コールセンターコラムColumn
ほめることが苦手
日本人は、ほめることが苦手らしいです。
私は普段、弊社コールセンターの新人研修を担当させていただいております。
新しいことを教え、吸収させることは考える以上に困難で、資料や課題やトークをどのように組み込めばわかりやすいものになるか試行錯誤の毎日です。
しかしながら、用意した資料や課題がどんなにわかりやすく有益なものだったとしても、研修生本人がそれを実際に実施してくれないことにはどうしたって伝わらないし、吸収もしてくれません。

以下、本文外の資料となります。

(** ** Why a task is passed over *)

Definition refused (T : dict Task.t) (slots : Z) (st : dispatch_state) (x : Task.t) : Prop :=
  (slots <= Z.of_nat (length (ds_dispatches st)))%Z \/
  bindings_complete x = false \/
  completers T (Task.reviewed_task_ids x) = Ok None \/
  (exists excluded, completers T (Task.reviewed_task_ids x) = Ok (Some excluded) /\
     forall a, a ∈ ds_available st -> ~ suited x excluded a) \/
  Task.id x ∈ ds_deferred st.

(** The loop only uses up slots and agents, and only adds deferred ids. *)
Record uses (st st' : dispatch_state) : Prop := {
  us_dispatches : exists l, ds_dispatches st' = (ds_dispatches st ++ l)%list;
  us_available : forall a, a ∈ ds_available st' -> a ∈ ds_available st;
  us_deferred : forall i, i ∈ ds_deferred st -> i ∈ ds_deferred st';
}.

Lemma refused_uses T slots st st' x : uses st st' -> refused T slots st x -> refused T slots st' x.
Proof.
  intros [[l Hd] Ha Hf] [H|[H|[H|[(ex & Hex & Hn)|H]]]].
  - left. rewrite Hd, length_app. lia.
  - right. by left.
  - right. right. by left.
  - do 3 right. left. exists ex. split; [done|]. intros a Hin. by apply Hn, Ha.
  - do 4 right. by apply Hf.
Qed.

Lemma best_agent_None x l excluded :
  best_agent x l excluded = None -> forall a, a ∈ l -> ~ suited x excluded a.
Proof.
  unfold best_agent. intros H%min_on_None a Ha Hs%compatible_suited.
  assert (a ∈ filter (fun a => compatible x excluded a = true) l) as Hin
    by (by apply list_elem_of_filter).
  rewrite H in Hin. by apply elem_of_nil in Hin.
Qed.

Lemma remove_agent_sublist a l : sublist (remove_agent a l) l.
Proof.
  induction l as [|b l IH]; simpl; [done|]. case_bool_decide; [by apply sublist_cons|].
  by apply sublist_skip.
Qed.

(** A step dispatches the task or refuses it. *)
Lemma dispatch_step_outcome run at_ key secs slots T st x st' :
  framed T (ds_tasks st) -> dispatch_step run at_ key secs slots st x = Ok st' ->
  uses st st' /\
  ((exists d, ds_dispatches st' = (ds_dispatches st ++ [d])%list /\ Dispatch.task_id d = Task.id x) \/
   refused T slots st' x).
Proof.
  intros Hf H. pose proof H as Hcases. unfold dispatch_step in H.
  assert (uses st st) as Hrefl by (constructor; [exists []; by rewrite app_nil_r|done|done]).
  destruct (slots <=? _)%Z eqn:Es.
  { apply Ok_inj in H. subst st'. split; [done|]. right. left. by apply Z.leb_le. }
  destruct (bindings_complete x) eqn:Eb; cbn [negb] in H.
  2:{ apply Ok_inj in H. subst st'. split; [done|]. right. right. by left. }
  apply bind_Ok in H as (excluded & Hex & H). rewrite (completers_framed T _ _ Hf) in Hex.
  destruct excluded as [excluded|].
  2:{ apply Ok_inj in H. subst st'. split; [done|]. right. do 2 right. by left. }
  destruct (best_agent x (ds_available st) excluded) as [a|] eqn:Ea.
  2:{ apply Ok_inj in H. subst st'. split; [done|]. right. do 3 right. left. exists excluded.
      split; [done|]. by apply best_agent_None. }
  destruct (Budget.reserve _ _ _ _) as [reserved|e] eqn:Er.
  2:{ destruct (is_a _ _); [|done]. apply Ok_inj in H. subst st'. split.
      - constructor; cbn; [exists []; by rewrite app_nil_r|done|]. intros i Hi. apply elem_of_app. by left.
      - right. do 4 right. cbn. apply elem_of_app. right. by left. }
  apply dispatch_step_cases in Hcases as [(a' & l & _ & Hs)|[deferred E]].
  - destruct Hs as [_ _ _ _ _ _ _ _ Hav Hd Hdef]. split.
    + constructor; [by eexists| |by rewrite Hdef]. intros b. rewrite Hav. intros Hb.
      eapply elem_of_sublist; [exact Hb|apply remove_agent_sublist].
    + left. eexists. split; [exact Hd|done].
  - apply bind_Ok in H as (l & _ & H). apply bind_Ok in H as (x' & _ & H).
    apply bind_Ok in H as (a' & _ & H). apply Ok_inj in H. subst st'. injection E as _ _ _ _ E _.
    exfalso. apply (f_equal length) in E. rewrite length_app in E. simpl in E. lia.
Qed.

ここでついつい考えてしまいがちなのが、以下のような罰則の追加ではないでしょうか。
・80点以上とらなければ再テストしてもらいます。
・全問解くまで、今日は帰ってはいけません。
・反省文を800字以上で提出しましょう。
・e.t.c…
以下のような実験結果があるそうです。
・ネズミをT字型の迷路に入れます。
・ネズミは右にも左にも行けます。
・右にいけばおいしいエサがあります。
この場合、ネズミはもちろん右にいくことを覚えます。
しかしながら、右にエサをおくかわりに、左に罠をはったらどうでしょう。
ネズミは右にいくようになるでしょうか。
実は、なかなかそうはなりません。
ネズミは、右にいくどころか、迷路に入ることさえしなくなるのです。
※むろん、動物と人間を完全に一緒にはできないとは思われますが…
日本人は、ほめることが苦手だと言われます。
幼いころから学校で減点方式で評価されてきた習性もあるでしょう。家庭環境の違いももちろんあるかもしれません。
実際、研修生のうち何人かは、ほめると、ちょっとどういう顔していいかわからない表情になる方もいらっしゃいます。
そういう場合、ほぼ例外なくぶっきらぼうな態度を取られるのですが、課題に向き合う態度は少なくとも消極的になることはないかと感じています。
むろん、本当に些細なことを、たったひとことほめてあげるだけで、劇的に意欲を向上される方が大半です。
なにより、そのときの笑顔が、こころにここちよいですし。
ほめることが苦手なのは、おそらくほめられることが少なかったから、という原因もあるかと思います。
そんなちょっとさみしい悪循環を断ち切る一助になれればいいなと、昨今とみに感じます。